══ Material for this exercise

(* ===== verification/Lockout.v ===== *)
(** * The former owner of a transferred name

    A registration enters the name in the index of held names of its owner, and a
    transfer does not take the entry out.  As the checks for a free account read this
    index, an account that has transferred a name it registered can never receive a
    name again.  [locked] is the invariant behind this: an entry of a top-level name
    the account does not own. *)

From Stdlib Require Import ZArith Lia.
From stdpp Require Import base tactics numbers gmap sets fin_sets fin_maps option list_basics list relations.
From S2P Require Import Prelude RustStr Types Storage Label Nft Traits PriceOracle Resolvers.
From S2P Require Import Registry Registrar Marketplace Runtime RegistryInv RegistryTree RegistryOps.
From S2P Require Import ChainInv Genesis NameMoves Ownership.

Local Open Scope Z_scope.
Local Open Scope run_scope.

Section lockout.
Context `{E : Env} `{C : Config} {HC : ConfigWidths C} {NL : NodeLevels BaseNode}.
Context (who : AccountId) (n : DomainHash).
Implicit Types s : State.

Record locked s : Prop := {
  lk_top : is_top n = true;
  lk_entry : (who, n) ∈ AccountToSubnames s;
  lk_owner : owner_of s n <> Some who
}.

(** The invariant reads the token storage and the registry only. *)
Lemma locked_ext s s' :
  st_nft s' = st_nft s -> st_registry s' = st_registry s -> locked s -> locked s'.
Proof. intros H1 H2 [L1 L2 L3]. split; unfold owner_of, tokens; rewrite ?H1, ?H2; done. Qed.

Lemma locked_active s : locked s -> has_active_subname s who = true.
Proof.
  intros L. apply bool_decide_eq_true. intros He.
  assert (n ∈ prefix who (AccountToSubnames s)) as Hin by apply elem_of_prefix, (lk_entry _ L).
  rewrite He in Hin. set_solver.
Qed.

(** Who is free to receive a name is not locked out. *)
Lemma locked_other s to : locked s -> has_active_subname s to = false -> to <> who.
Proof. intros L%locked_active H ->. congruence. Qed.

Lemma locked_gone from m s s' : name_gone from m s s' -> locked s -> locked s'.
Proof.
  intros G [L1 L2 L3]. split; [done|..].
  - apply (ng_account _ _ _ _ G); [done| |done]. intros [= -> ->]. by apply L3, G.
  - destruct (decide (n = m)) as [->|Hne]; [by rewrite (ng_gone _ _ _ _ G)|].
    by rewrite (ng_owners _ _ _ _ G).
Qed.

Lemma locked_moved from to m s s' :
  name_moved from to m s s' -> has_active_subname s to = false -> locked s -> locked s'.
Proof.
  intros G Hto L. pose proof (locked_other _ _ L Hto) as Hne. destruct L as [L1 L2 L3]. split; [done|..].
  - by apply (nm_account _ _ _ _ _ G).
  - destruct (decide (n = m)) as [->|Hm]; [rewrite (nm_to _ _ _ _ _ G); congruence|].
    by rewrite (nm_owners _ _ _ _ _ G).
Qed.

Lemma locked_minted caller to m fee ex len s s' :
  name_minted caller to m fee ex len s s' -> has_active_subname s to = false -> locked s -> locked s'.
Proof.
  intros G Hto L. pose proof (locked_other _ _ L Hto) as Hne. destruct L as [L1 L2 L3]. split; [done|..].
  - apply (mn_account _ _ _ _ _ _ _ _ G); [done| |done]. by intros Ho ->.
  - destruct (decide (n = m)) as [->|Hm]; [rewrite (mn_owner _ _ _ _ _ _ _ _ G); congruence|].
    by rewrite (mn_owners _ _ _ _ _ _ _ _ G).
Qed.

Lemma locked_anchored m a s s' : anchored m a s s' -> locked s -> locked s'.
Proof. intros (H1 & _ & _ & H2 & _)%anchored_frame. by apply locked_ext. Qed.

Lemma locked_same s s' : same_names s s' -> locked s -> locked s'.
Proof.
  intros S [L1 L2 L3]. split; [done|by apply (sn_account _ _ S)|by rewrite (sn_owner _ _ S)].
Qed.

Lemma locked_reject caller rej s s' :
  chain_inv s -> reject_pending caller rej s = (s', Ok tt) -> locked s -> locked s'.
Proof.
  intros Hs Hr L. apply reject_pending_Ok in Hr as [_ [[S _]|(m & off & f & s0 & _ & _ & G & ->)]]; [..|done].
  - by eapply locked_same.
  - apply (locked_ext s0); [done..|]. eapply locked_gone; [exact G|]. by apply (locked_ext s).
Qed.

(** The state a registration mints in, with or without a rejected offer. *)
Lemma locked_rejected caller rej s s1 :
  chain_inv s -> match rej with Some r => reject_pending caller r s = (s1, Ok tt) | None => s1 = s end ->
  locked s -> locked s1.
Proof. intros Hs Hr. destruct rej; [by eapply locked_reject|by subst]. Qed.

Lemma locked_register o name src rej s s' :
  chain_inv s -> name_used name -> register o name src rej s = (s', Ok tt) ->
  locked s -> locked s' /\ lookup_account src <> Some who.
Proof.
  intros Hs Hused Hr L. destruct (register_Ok _ _ _ _ _ _ Hs Hused Hr)
    as (caller & to & lab & len & fee & s1 & s2 & _ & Hto & _ & Hrej & _ & [_ _ Hin _ _ HM (f & s3 & Ha & ->)]).
  assert (locked s1) as L1 by (by eapply locked_rejected). split.
  - apply (locked_ext s3); [done..|]. eapply locked_anchored; [exact Ha|]. apply (locked_ext s2); [done..|].
    eapply locked_minted; [exact HM|done|]. by apply (locked_ext s1).
  - pose proof (locked_other _ _ L1 Hin). congruence.
Qed.

Lemma locked_transfer o src s s' :
  chain_inv s -> Registrar.transfer o src s = (s', Ok tt) -> locked s -> locked s'.
Proof.
  intros Hs Hr L. apply transfer_call_Ok in Hr as (w & to & m & s1 & _ & _ & [_ [_ Hto]] & G & ->); [|done].
  apply (locked_ext s1); [done..|]. eapply locked_moved; [exact G|done|]. by apply (locked_ext s).
Qed.

Lemma locked_buy o name r s s' :
  chain_inv s -> buy_name o name r s = (s', Ok tt) -> locked s -> locked s'.
Proof.
  intros Hs Hr L.
  destruct (buy_name_Ok _ _ _ _ _ Hr) as (buyer & lab & l & s0 & s1 & f & _ & _ & Hp & Hd).
  destruct (purchase_inv _ _ _ _ _ Hs Hp) as [Hs0 _].
  assert (locked s0) as L0.
  { destruct Hp as [_ _ _ _ (c1 & c2 & i & _ & _ & ->)]. by apply (locked_ext s). }
  destruct r as [recip|].
  - destruct Hd as (_ & _ & Hd & ->).
    apply offer_bought_name_Ok in Hd as (P & s2 & g & _ & [_ Hto] & G & _ & ->); [|done].
    apply (locked_ext s2); [done..|]. by eapply locked_moved.
  - destruct Hd as (s2 & Hd & Ha & ->).
    apply transfer_name_Ok in Hd as (P & s3 & [_ Hto] & G & _ & ->); [|done].
    apply (locked_ext s2); [done..|]. eapply locked_anchored; [exact Ha|]. apply (locked_ext s3); [done..|].
    eapply locked_moved; [exact G|done|]. by apply (locked_ext s0).
Qed.

Lemma locked_call o c s s' :
  Forall name_used (new_names c) -> chain_inv s -> call_body o c s = (s', Ok tt) -> locked s -> locked s'.
Proof.
  intros Hused Hs Hr L. destruct (moves_no_name c) eqn:Hc.
  { destruct (fixes_call o c Hused Hc _ _ _ Hs Hr) as [_ S]. by eapply locked_same. }
  destruct c; try discriminate Hc; simpl in Hr.
  - apply registry_burn_Ok in Hr as (w & m & _ & _ & G); [|done]. by eapply locked_gone.
  - by eapply locked_register; [|exact (Forall_inv Hused)|..].
  - by eapply locked_transfer.
  - apply release_name_Ok in Hr as (w & m & _ & _ & G); [|done].
    eapply locked_gone; [exact G|]. by apply (locked_ext s).
  - apply accept_offered_name_Ok in Hr as (w & m & off & f & s1 & _ & _ & _ & _ & Ha & ->).
    apply (locked_ext s1); [done..|]. eapply locked_anchored; [exact Ha|]. by apply (locked_ext s).
  - by eapply locked_buy.
Qed.

Lemma locked_steps s t : rtc chain_step s t -> chain_inv s -> locked s -> chain_inv t /\ locked t.
Proof.
  induction 1 as [s|s s1 t Hstep _ IH]; [done|]. intros Hs L. apply IH.
  - destruct Hstep; [by apply dispatch_chain_inv|by apply (chain_inv_ext s)].
  - destruct Hstep as [o c s Hused|f s]; [|by apply (locked_ext s)].
    unfold dispatch, with_storage_layer.
    destruct (call_body o c s) as [s' [[]|e]] eqn:Hr; [|done]. by eapply locked_call.
Qed.

(** C37. Transferring a name locks out a former owner who has an entry of it in the
    index of held names, as the registration of a name makes it and its transfer does
    not.  The entry stays, so from then on, in every later state of the chain, no
    registration for their account succeeds, whoever signs it and whichever offer it
    rejects first, although they have neither a canonical name nor the name any
    more. *)
Theorem transfer_locks_out_former_owner (dst : LookupSource) (s s' : State) (Hs : chain_inv s)
    (Hp : OwnerToPrimaryName s !! who = Some n) (Hheld : (who, n) ∈ AccountToSubnames s)
    (Hr : dispatch (RawOrigin.Signed who) (TransferName dst) s = (s', Ok tt)) :
  OwnerToPrimaryName s' !! who = None /\ owner_of s' n <> Some who /\
  forall t, rtc chain_step s' t -> has_active_subname t who = true /\
    forall caller name src rej t', name_used name -> lookup_account src = Some who ->
      dispatch (RawOrigin.Signed caller) (Register name src rej) t <> (t', Ok tt).
Proof.
  unfold dispatch in Hr. apply with_storage_layer_Ok in Hr. simpl in Hr.
  pose proof (keeps_call (RawOrigin.Signed who) (TransferName dst) (Forall_nil_2 _) _ _ _ Hs Hr) as Hs'.
  apply transfer_call_Ok in Hr as (w & to & m & s1 & [= <-] & Hm & [_ [Hfree _]] & G & ->); [|done].
  assert (m = n) as -> by congruence.
  assert (to <> who) as Hne.
  { intros ->. specialize (Hfree _ Hp). pose proof (nm_valid _ _ _ _ _ G) as Hv.
    change (still_valid s n = true) in Hv. congruence. }
  assert (locked s1) as L1.
  { split; [apply G|by apply (nm_account _ _ _ _ _ G); [apply G|]|rewrite (nm_to _ _ _ _ _ G); congruence]. }
  split_and!; [|apply L1|].
  - simpl_state. by rewrite lookup_insert_ne, lookup_delete_eq.
  - intros t Ht. apply locked_steps in Ht as [Ht L]; [|done|by apply (locked_ext s1)].
    split; [by apply locked_active|]. intros caller name src rej t' Hused Hsrc Hreg.
    apply with_storage_layer_Ok in Hreg. by apply locked_register in Hreg as [_ ?].
Qed.

End lockout.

════

- **Task directions**
Within the listing above, give again exactly every line from the line with "- by eapply locked_register;" through the line with "- apply accept_offered_name_Ok", both included, and no other line.

- **Response box**
  - by eapply locked_register; [|exact (Forall_inv Hused)|..].
  - by eapply locked_transfer.
  - apply release_name_Ok in Hr as (w & m & _ & _ & G); [|done].
    eapply locked_gone; [exact G|]. by apply (locked_ext s).
  - apply accept_offered_name_Ok in Hr as (w & m & off & f & s1 & _ & _ & _ & _ & Ha & ->).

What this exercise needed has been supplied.